I took the products home and started sampling them, starting with the Persimmon Chipotle Sauce. Beck happened to also gift me with four duck eggs. My 19-year-old niece, Samantha, was visiting from North Carolina and she'd never eaten duck eggs so I scrambled up a couple and we topped them with the sauce.
Made with organic Fuyu persimmons, orange juice, onions, cider vinegar, ginger, sugar, limes garlic, sea salt, and dehydrated chipotle, the sauce has a complex sweet heat to it. It was terrific with the eggs, and later, with tortilla chips. I think it would also be wonderful served with poultry or pork.

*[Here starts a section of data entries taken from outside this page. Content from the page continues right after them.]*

(* ===== verification/DeviceProps.v ===== *)
(** * Properties of the device-job source

    What the journal, the workers, the acks and the LAN API promise together,
    each with an instance on a concrete client (module [Demo]). *)

From Stdlib Require Import ZArith String Sorting.Sorted.
From stdpp Require Import relations.
From S2P Require Import Prelude RustStd Core Sqlite Json DeviceApi JournalData JournalCard.
From S2P Require Import Journal DeviceTasks JournalTheory DeviceSystem DeviceTheory.
#[local] Open Scope Z_scope.

(** ** A concrete client: one fiscal device, no card terminal *)

Module Demo.
Import TickChrono.
#[export] Existing Instance tick_chrono.
#[export] Existing Instance BitsJson.bits_json.
#[export] Existing Instance BitsJson.bits_json_laws.

Definition portos : DeviceExecutor :=
  {| ex_name := "portos"; ex_check := λ _, None; ex_endpoints := ["p"]; ex_endpoint := λ _, "p";
     ex_status := "ok" |}.
Definition registry : ExecutorRegistry := λ k, match k with Fiscal => Some portos | Card => None end.
Definition fiscal : DeviceQueue := {| dq_kind := Fiscal; dq_endpoint := "p" |}.

Definition receipt (id : Z) : DeviceJob :=
  {| dj_id := id; dj_job_type := "fiscal.receipt"; dj_client_uuid := "u1"; dj_kasa_id := Some 3;
     dj_kasa_name := "till"; dj_pos_order := VNull; dj_payload := VObject [];
     dj_created_at := ""; dj_claimed_at := "" |}.
Definition client (d : JTables) (fs : list bool) : Client :=
  {| journal := {| conn := d; faults := fs; clock := λ n, (10 + n)%nat; ticks := 0 |};
     queues := λ _, None; reconciling := []; asked := [] |}.
Definition fresh : Client := client empty_tables [].
Definition started : Client := snd (restart registry fresh).
Definition with_job : Client := snd (accept_job registry (receipt 7) 0 started).
Definition running : Client := snd (worker_take Timing_default fiscal 0 0 with_job).
Definition done : Client :=
  snd (execute_finish fiscal 7 (Ok (Done (VObject [("receipt", VString "R1")]))) running).
Definition till_sale : LanRequest :=
  {| lr_kasa_id := 3; lr_client_uuid := "u9"; lr_job_type := "fiscal.receipt";
     lr_payload := VObject []; lr_pos_order_id := None |}.
Definition with_sale : Client := snd (admit_lan registry till_sale 0 done).
End Demo.
Import Demo.

(** ** The life of a device job *)

Section life.
Context `{Chrono} `{JsonText} (registry : ExecutorRegistry) (timing : Timing).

The Kumquat Conserve is a clever way to use the sour fruit. It sweetens them up a bit and makes them ready to use for baking or cooking. You can also add it--using the fruit or just the sauce--to a blender with oil, vinegar and other ingredients to make a marinade or vinaigrette.
|Kumquat Ginger Rugelach|
Chop up the fruit and add them to cookies. Or, as Beck does, to noodle pudding and the kumquat ginger rugelach above.
The two syrups are delightful, but the texture is less syrupy than liquid. I poured some of the Blood Orange Syrup, which is seasoned with cardamom and almond, over a scoop of vanilla ice cream. Loved it. The citrusy orange flavor comes through, but there's a lovely hint of marzipan with the almond and sweet, almost citrus-like tones of the cardamom.
Both this and the Kumquat Ginger Syrup are perfect for sweet applications--like an ice cream topping--but add it to oatmeal or pancakes and waffles. Or, use it as a base for a salad dressing or savory sauce for meats or roasted vegetables.
These and many more items, like lemongrass powder, organic persimmon fruit leather, and kumquat ginger scones, she sells online, as well as at Specialty Produce, Jimbos, and Nature Market.